Writer's picture: Christine SneedChristine Sneed


Tell us a little about your new book. 

Lincoln Avenue is my first short story collection. The twelve stories were culled from a much larger manuscript. My publisher, Raymond Luczak, wanted the book to have a more cohesive theme. Because the focus of Squares and Rebels Press is Midwestern LGBT writers, we chose a dozen stories set in the region. There were others set in and around Chicago, as well as Boston and Washington, DC, that didn’t make the cut. I hope to put them together to create a new manuscript.


Chicago and some of its closest suburbs, Skokie and Evanston, for example, are very much a part of your stories. Would you consider yourself, like Stuart Dybek, a writer of place, as much as of character? 

Wow, Stuart Dybek! Yes, place has always found, well, a place in my work, both prose and poetry. I love reading writers who write about places where I have been as much as I love reading about new places. I hope that people who read Lincoln Avenue, those who have been to the Chicago area as well as those who haven’t, feel as though I have taken them someplace familiar or new.


One of your characters, Craig, appears in several of the stories in Lincoln Avenue; do you consider these linked stories to form a novella, of a kind?  Would you say too that he's a fictional double for you?  (I suppose tangentially I'm wondering if you've ever written personal essays or a book-length memoir.)

Other than the Chicago theme, I actually don’t consider the stories to be linked. Even the beginning and ending stories, “Your Father’s Car” and “Your Mother’s Car,” are intended to be unrelated, separate. Yes, the main characters in the stories all have elements of my personality, but they are all fiction. That’s my (short) story and I’m sticking with it.

No personal essays or memoirs in the works for me. All of my non-fiction writing energy is tied up in my career as an entertainment journalist.


The story "Family Life" is quite a bit different tonally and thematically than the other stories in that it deals with child abuse.  You write with such restraint about this topic, which makes the story even more powerful.  What was behind your decision to include this story in this collection and place it more or less in the middle of the book?

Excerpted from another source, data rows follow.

(* ===== verification/SyscallTable.v ===== *)
(** * The system call dispatcher (second experiment, [syscall.c]): model

    [syscall] runs the handler of the number in [a7]. A handler that gives up the
    CPU leaves the rest of the function to [syscall_return], which stores the
    result and prints the traced calls. *)

From S2P Require Import Prelude.
From S2P Require Import Memory.
From S2P Require Import Riscv.
From S2P Require Import PageAlloc.
From S2P Require Import FreeList.
From S2P Require Import KallocSingle.
From S2P Require Import ProcState.
From S2P Require Import Kernel2.
From S2P Require Import Proc2.
From S2P Require Import Syscall.
From S2P Require Import Sysproc.
From S2P Require Import Sysfile.

Module SyscallTable.
Import Proc2 Syscall Sysproc Sysfile.
Section ops.
Context `{MemLayout} `{Params2} `{UserVm} {F : Type} `{!FsOps F} `{!ExecCall F}.

Abbreviation P := (M (kernel F)).

(** The table, from number 1 on. *)
Definition syscalls : list (P (option Z)) := [
  sys_fork; sys_exit; sys_wait; returns sys_pipe; returns sys_read; sys_kill;
  returns sys_exec; returns sys_fstat; returns sys_chdir; returns sys_dup;
  sys_getpid; sys_sbrk; sys_sleep; sys_uptime; returns sys_open; returns sys_write;
  returns sys_mknod; returns sys_unlink; returns sys_link; returns sys_mkdir;
  returns sys_close; sys_trace; sys_sysinfo ].

Definition syscallsName : list string := [
  "sys_fork"; "sys_exit"; "sys_wait"; "sys_pipe"; "sys_read"; "sys_kill";
  "sys_exec"; "sys_fstat"; "sys_chdir"; "sys_dup"; "sys_getpid"; "sys_sbrk";
  "sys_sleep"; "sys_uptime"; "sys_open"; "sys_write"; "sys_mknod"; "sys_unlink";
  "sys_link"; "sys_mkdir"; "sys_close"; "sys_trace"; "sys_sysinfo" ]%string.

(** [(p->mask >> num) % 2 == 1] *)
Definition traced (mask num : Z) : bool := Z.rem (Z.shiftr mask num) 2 =? 1.

Definition set_a0 (r : Z) : P unit := q ← mine; store64 (u64 (p_trapframe q + tf_a 0)) r.

(** After the handler of [num] has returned [r]. *)
Definition syscall_return (num arg0 r : Z) : P unit :=
  set_a0 r;;
  i ← myproc;
  p ← proc_at i;
  if traced (p_mask (p_pr p)) num then
    a0 ← load64 (u64 (p_trapframe (p_pr p) + tf_a 0));
    modify (print (Traced (p_pid (p_sh p)) (nth (Z.to_nat (num - 1)) syscallsName EmptyString) arg0 (s32 a0)))
  else mret tt.

(** Whether the call returns before the process gives up the CPU. *)
Definition syscall : P bool :=
  i ← myproc;
  p ← proc_at i;
  a7 ← load64 (u64 (p_trapframe (p_pr p) + tf_a 7));
  let num := s32 a7 in
  let handler := if (0 <? num) && (num <? 24) then syscalls !! Z.to_nat (num - 1) else None in
  match handler with
  | Some handler =>
      arg0 ← argint 0;
      r ← handler;
      match r with
      | Some r => syscall_return num arg0 r;; mret true
      | None => mret false
      end
  | None =>
      modify (print (Unknown (p_pid (p_sh p)) (p_name (p_pr p)) num));;
      set_a0 (-1);;
      mret true
  end.
End ops.
End SyscallTable.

“Like Family” began its life as two different poems – “One of the boys” and “Dancing With My Father.” I always knew that I wanted to expand the first poem and when I combined it with the second one I had a brand new story. It might sound strange if I said that the poems were true, but the story is fiction, but that’s the best way I can explain it. What I mean is that the expansion of the story, not only allowed me to add new details, while expanding on old ones, but it gave the story a fresh perspective (I hope this makes sense!). “Like Family” is definitely the most serious story in the collection, but it’s not the only one. “The Tracks,” for example, is another story I would consider to be serious. I think the intention was to vary the voice of the stories.


You're a poet as a well as a prose writer, and I'm curious about how you balance the two genres; i.e. how do you decide when something you've started to write should be a poem instead of a story, and vice-versa?


This is such a great question, coming as it does right after the one about “Like Family,” which, as I said, began as two separate poems. I’ve been a published poet (beginning when I was still an undergrad at Emerson College in Boston) longer than I have been a published writer of fiction. I have published a full-length poetry collection, a chapbook and my poetry has also been published in numerous anthologies and textbooks.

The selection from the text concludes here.